Dans l’exposition UNIQUE, nous explorons 21 projets d’artistes, dont la moitié ont moins de 40 ans et sont basés en Belgique. Ce qui les unit : le geste créatif. Ce n’est plus seulement le point de vue photographique, mais le travail manuel qui est célébré ici. L’instauration de ce lien physique avec l’œuvre se traduit par la création de pièces uniques qui défient les normes de la photographie argentique et s’opposent à la reproductibilité de la photographie numérique.
Une nouvelle temporalité les caractérise également. Leur processus de création est lent, comme s’ils ressentaient le besoin de ralentir et d’adopter un rythme différent, en contraste avec la rapidité du déclic de l’obturateur. Ils empruntent un chemin qui demande une longue préparation, favorisant la réflexion et l’introspection, invitant également les regardeurs à se mettre en pause.
Pourquoi cette quête ? Pourquoi dépasser le simple acte de prendre une photographie ? Nous avons posé cette question à chacun d’entre eux. L’expérimentation et le désir de revenir à l’alchimie du processus photographique arrivent en tête. Avec la facilité d’utilisation de la photographie numérique et des smartphones, les artistes ressentent le besoin de revenir aux fondements du processus, au travail en laboratoire ou en pleine lumière, où naissent de nouvelles expériences. Ils explorent et remettent en question les conventions du développement des films, du support, et même de la photographie sans appareil photo.
Deuxièmement, dans UNIQUE, il est question de signification et de prise de conscience.

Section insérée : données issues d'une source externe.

Section Routing.
Context `{rx : RegexLib}.
(** The callback that was chosen is chosen again. *)
Lemma select_again host r p r' cb arg so eo :
  r_cb r = 0 -> select_callback host r p = Some (cb, arg, None, so, eo) ->
  r_cb r' = cb -> r_cbarg r' = arg ->
  select_callback host r' (set_matches so eo p) = Some (cb, arg, None, so, eo).
Proof.
  intros Hr Hs Hcb Harg. unfold select_callback in *. rewrite Hr in Hs.
  assert (full (set_matches so eo p) = full p /\ path (set_matches so eo p) = path p /\
    matched_soff (set_matches so eo p) = so /\ matched_eoff (set_matches so eo p) = eo) as (-> & -> & -> & ->).
  { unfold set_matches. by destruct (so =? 2 ^ 32 - 1). }
  destruct (htp__callback_find_ _ (full p)) as [[[[]]|]|]; [done| |done].
  destruct (htp__callback_find_ _ (default [] (path p))) as [[[[]]|]|]; [done| |done].
  cbn [negb Z.eqb] in Hs. injection Hs as -> -> <- <-. rewrite Hcb, Harg. by destruct (cb =? 0).
Qed.
End Routing.

(** ** The request so far *)

Section Serve.
Context `{rx : RegexLib} `{ng : Nghttp2} {B : Type}.
Context (mem : nat -> bool) (Hmem : forall k, mem k = true).
Context (app : App (h2_state B)) (beyond : list Z -> list Z).
Context (h : nat) (host : evhtp) (Hvhosts : vhosts host = []).
Context (sid : Z).
Abbreviation W := (world (h2_state B)).
Implicit Types (w : W) (r : evhtp_request).
Abbreviation callback := (run_callback mem app beyond).
Abbreviation callbacks_ := (run_callbacks mem app beyond).

(** nghttp2 has the stream, keeps its user data, and does not lose it when the
    flow control window is enlarged. *)
Definition stream_open (s : session) : Prop :=
  (forall i, nghttp2_session_get_stream_user_data sid (nghttp2_session_set_stream_user_data sid i s) = i).
Definition consume_keeps : Prop := forall n s,
  nghttp2_session_get_stream_user_data sid (nghttp2_session_consume sid n s) =
  nghttp2_session_get_stream_user_data sid s.

(** The stream's request, at [i], is [r] so far; [w0] is the store from before. *)
Record reading (w0 : W) (i : nat) r w : Prop := {
  rg_serving : serving h host w;
  rg_alive : c_freed (w_conn w) = false;
  rg_session : exists s, ctx_session (w_app w) = Some s /\
    nghttp2_session_get_stream_user_data sid s = Some i;
  rg_req : w_reqs w !! i = Some r;
  rg_rhtp : r_htp r = Some h;
  rg_conn : r_conn r = true;
  rg_hooks : forall t, hook_set (r_hooks r) t = None;
  rg_status : r_status r = EVHTP_RES_OK;
  rg_open : has (r_flags r) EVHTP_REQ_FLAG_FINISHED = false;
  rg_lists : is_Some (headers_in r) /\ is_Some (buffer_in r);
  rg_ub : w_ub w = w_ub w0;
  rg_others : forall j, j <> i -> w_reqs w !! j = w_reqs w0 !! j;
  rg_pending : h2_pending (w_app w) = h2_pending (w_app w0) ++ [i];
  rg_app : h2_app (w_app w) = h2_app (w_app w0)
}.

Section From.
Context (w0 : W) (i : nat).

(** [w] with the request replaced. *)
Lemma reading_upd r w r' w' :
  reading w0 i r w -> w_conn w' = w_conn w -> w_htps w' = w_htps w -> w_app w' = w_app w ->
  w_ub w' = w_ub w -> w_reqs w' = <[i := r']> (w_reqs w) ->
  r_htp r' = r_htp r -> r_conn r' = r_conn r -> r_hooks r' = r_hooks r -> r_status r' = EVHTP_RES_OK ->
  has (r_flags r') EVHTP_REQ_FLAG_FINISHED = false -> is_Some (headers_in r') -> is_Some (buffer_in r') ->
  reading w0 i r' w'.
Proof.
  intros [[] ? ? ? ? ? ? ? ? ? ? Ho ? ?] Hc Hh Ha Hu Hr E1 E2 E3 ? ? ? ?.
  split; rewrite ?Hc, ?Ha, ?Hr; try done; try congruence.
  - split; rewrite ?Hc, ?Hh; done.
  - apply lookup_insert_eq.
  - intros j Hj. rewrite lookup_insert_ne by done. by apply Ho.
Qed.
Lemma reading_same r w w' :
  reading w0 i r w -> w_conn w' = w_conn w -> w_htps w' = w_htps w -> w_app w' = w_app w ->
  w_ub w' = w_ub w -> w_reqs w' = w_reqs w -> reading w0 i r w'.
Proof.
  intros Hw Hc Hh Ha Hu Hr. pose proof (rg_lists _ _ _ _ Hw) as []. eapply reading_upd; try done; try apply Hw.
  rewrite Hr. by rewrite insert_id by apply Hw.
Qed.
Lemma reading_unhooked r w t : reading w0 i r w -> unhooked (w_conn w) r t.
Proof. intros Hw. split; [apply (rg_hooks _ _ _ _ Hw)|by rewrite (sv_hooks _ _ _ (rg_serving _ _ _ _ Hw))]. Qed.
Lemma reading_req r w k p : reading w0 i r w -> with_req i k (p, w) = k r (p, w).
Proof. intros Hw. apply with_req_eq, Hw. Qed.
Lemma reading_with_conn r w k p : reading w0 i r w -> with_conn i k (p, w) = k r (p, w).
Proof. intros Hw. unfold with_conn. rewrite (reading_req r) by done. by rewrite (rg_conn _ _ _ _ Hw). Qed.
Lemma reading_hook r w t d p :
  reading w0 i r w -> hook_request_run app i t d (p, w) = (EVHTP_RES_OK, (p, w)).
Proof. intros Hw. eapply hook_run_none; [apply Hw|by eapply reading_unhooked]. Qed.
Lemma reading_user r w {C} (k : option nat -> M (St W) C) p :
  reading w0 i r w -> exists w', reading w0 i r w' /\ bind (get_user_data sid) k (p, w) = k (Some i) (p, w').
Proof.
  intros Hw. destruct (rg_session _ _ _ _ Hw) as (s & Hs & Hu).
  eexists. split; cycle 1.
  { unfold get_user_data, on_session, geth. rewrite run_assoc, run_getw. cbn [snd]. rewrite Hs.
    unfold updh. rewrite run_assoc, run_updw, run_ret, Hu. reflexivity. }
  eapply (reading_same r w); try done. cbn. rewrite <- Hs. by destruct (w_app w).
Qed.
Lemma reading_server r w {C} (k : evhtp_connection -> M (St W) C) p :
  reading w0 i r w -> bind getc k (p, w) = k (w_conn w) (p, w) /\ c_type (w_conn w) = evhtp_type_server.
Proof.
  intros Hw. unfold getc. rewrite run_assoc, run_getw. cbn [snd]. rewrite (rg_alive _ _ _ _ Hw).
  split; [done|apply (rg_serving _ _ _ _ Hw)].
Qed.
(** One change of the request. *)
Lemma reading_set r w (f : evhtp_request -> evhtp_request) {C} (k : unit -> M (St W) C) p :
  reading w0 i r w ->
  r_htp (f r) = r_htp r -> r_conn (f r) = r_conn r -> r_hooks (f r) = r_hooks r -> r_status (f r) = EVHTP_RES_OK ->
  has (r_flags (f r)) EVHTP_REQ_FLAG_FINISHED = false -> is_Some (headers_in (f r)) -> is_Some (buffer_in (f r)) ->
  exists w', bind (upd_req i f) k (p, w) = k tt (p, w') /\ reading w0 i (f r) w'.
Proof.
  intros Hw ? ? ? ? ? ? ?. erewrite run_upd_req by apply Hw. eexists. split; [reflexivity|].
  by eapply (reading_upd r w).
Qed.

(** The callback takes the request from [r] to one that satisfies [Q]. *)
Definition reads (cbs : list h2_callback) r (Q : evhtp_request -> Prop) : Prop :=
  forall p w, reading w0 i r w -> exists p' w' r',
    callbacks_ cbs (p, w) = (0, (p', w')) /\ reading w0 i r' w' /\ Q r'.

Lemma reads_nil r (Q : evhtp_request -> Prop) : Q r -> reads [] r Q.
Proof. intros HQ p w Hw. by exists p, w, r. Qed.
Lemma reads_one cb r (Q : evhtp_request -> Prop) :
  (forall p w, reading w0 i r w -> exists p' w' r',
    callback cb (p, w) = (0, (p', w')) /\ reading w0 i r' w' /\ Q r') -> reads [cb] r Q.
Proof.
  intros Hcb p w Hw. destruct (Hcb p w Hw) as (p' & w' & r' & E & Hw' & HQ). exists p', w', r'.
  cbn [run_callbacks]. by erewrite bind_eq by exact E.
Qed.
End From.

La plupart des artistes relient leur pratique gestuelle à des approches conceptuels, abordant des sujets tels que l’écologie, le rôle de la femme, la dégradation de la nature, les bouleversements technologiques, et bien d’autres, alimentant ainsi les grands débats mondiaux.

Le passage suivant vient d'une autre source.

(** SSL_select_next_proto finds the one protocol of the server's list when the
    client offers it.  An SSL object has the context and the verification that
    were set last. *)
Class TlsLaws `{Tls} : Prop := {
  select_one p ps : (0 < length p < 256)%nat -> offer_ok ps ->
    (fst (SSL_select_next_proto (wire [p]) (wire ps)) = OPENSSL_NPN_NEGOTIATED <-> p ∈ ps) /\
    (p ∈ ps -> snd (SSL_select_next_proto (wire [p]) (wire ps)) = p);
  get_set_ctx x s : SSL_get_SSL_CTX (SSL_set_SSL_CTX (Some x) s) = x;
  ctx_set_options o s : SSL_get_SSL_CTX (SSL_set_options o s) = SSL_get_SSL_CTX s;
  ctx_set_verify m cb s : SSL_get_SSL_CTX (SSL_set_verify m cb s) = SSL_get_SSL_CTX s;
  reneg_set_ctx x s : SSL_num_renegotiations (SSL_set_SSL_CTX x s) = SSL_num_renegotiations s;
  reneg_set_options o s : SSL_num_renegotiations (SSL_set_options o s) = SSL_num_renegotiations s;
  get_set_verify m cb s : SSL_get_verify_mode (SSL_set_verify m cb s) = m
}.

Section Facts.
Context `{lib : HtStringLib} `{rx : RegexLib} `{ng : Nghttp2} `{tls : Tls} {B : Type}.
Context `{!TlsLaws}.
Abbreviation W := (world (h2_state B)).
Context (mem : nat -> bool) (app : App (h2_state B)).
Context (beyond : list Z -> list Z).
Implicit Types (w : W) (c : evhtp_connection).

(** ** The protocol a connection speaks *)

(** HTTP/2 when the client offers it, else HTTP/1.1 when it offers that. *)
Definition chosen (ps : list (list Z)) : option (list Z) :=
  if decide (bytes "h2" ∈ ps) then Some (bytes "h2")
  else if decide (bytes "http/1.1" ∈ ps) then Some (bytes "http/1.1") else None.

Lemma alpn_select ps : offer_ok ps ->
  fst (htp__ssl_alpn_select_ (wire ps)) =
    (if chosen ps is Some _ then SSL_TLSEXT_ERR_OK else SSL_TLSEXT_ERR_NOACK) /\
  forall p, chosen ps = Some p -> snd (htp__ssl_alpn_select_ (wire ps)) = p.
Proof.
  intros Hps. unfold htp__ssl_alpn_select_, chosen.
  destruct (select_one (bytes "h2") ps) as [H1 H1']; [by change (length (bytes "h2")) with 2%nat; lia|done|].
  destruct (select_one (bytes "http/1.1") ps) as [H2 H2']; [by change (length (bytes "http/1.1")) with 8%nat; lia|done|].
  change h2_proto with (wire [bytes "h2"]). change http11_proto with (wire [bytes "http/1.1"]).
  destruct (SSL_select_next_proto (wire [bytes "h2"]) _) as [v1 o1].
  destruct (SSL_select_next_proto (wire [bytes "http/1.1"]) _) as [v2 o2].
  cbn [fst snd] in *.
  destruct (decide (bytes "h2" ∈ ps)) as [Hin|Hin].
  { rewrite (proj2 H1 Hin). rewrite Z.eqb_refl. split; [done|]. intros p [= <-]. by apply H1'. }
  destruct (Z.eqb_spec v1 OPENSSL_NPN_NEGOTIATED) as [E|_]; [by apply H1 in E|].
  destruct (decide (bytes "http/1.1" ∈ ps)) as [Hin2|Hin2].
  { rewrite (proj2 H2 Hin2). rewrite Z.eqb_refl. split; [done|]. intros p [= <-]. by apply H2'. }
  destruct (Z.eqb_spec v2 OPENSSL_NPN_NEGOTIATED) as [E|_]; [by apply H2 in E|]. done.
Qed.

(** A connection with a bufferevent. *)
Definition usable (c : evhtp_connection) : Prop :=
  c_freed c = false /\ c_bev c = true /\ bev_freed c = false.

Definition sent (d : list Z) w : W :=
  w <| w_conn := (w_conn w) <| bev_output := bev_output (w_conn w) ++ d |> |>.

Ensuite, les artistes interrogent le concept de mémoire. L’essence même de la photographie est remise en question. Un simple tirage photographique ne suffit-il plus à préserver la mémoire ? Certains artistes tentent de saisir cette métamorphose en intervenant sur le tirage, ajoutant des marques du temps, presque comme des rides sur un visage vieilli. «Mettre la main à la pâte», sculpter, jouer avec la matière : dépasser le simple tirage photographique permet également d’explorer d’autres formes artistiques telles que le dessin, la peinture, le collage, l’installation ou encore le tissage. Certains évoquent un transfert d’énergie, une ritualisation et une sacralisation de leur processus créatif.
Après la «Contre-culture dans la photographie contemporaine»*, ne pourrions-nous pas, définitivement, considérer le tirage photographique comme une véritable œuvre d’art ? UNIQUE nous invite à méditer sur cette question.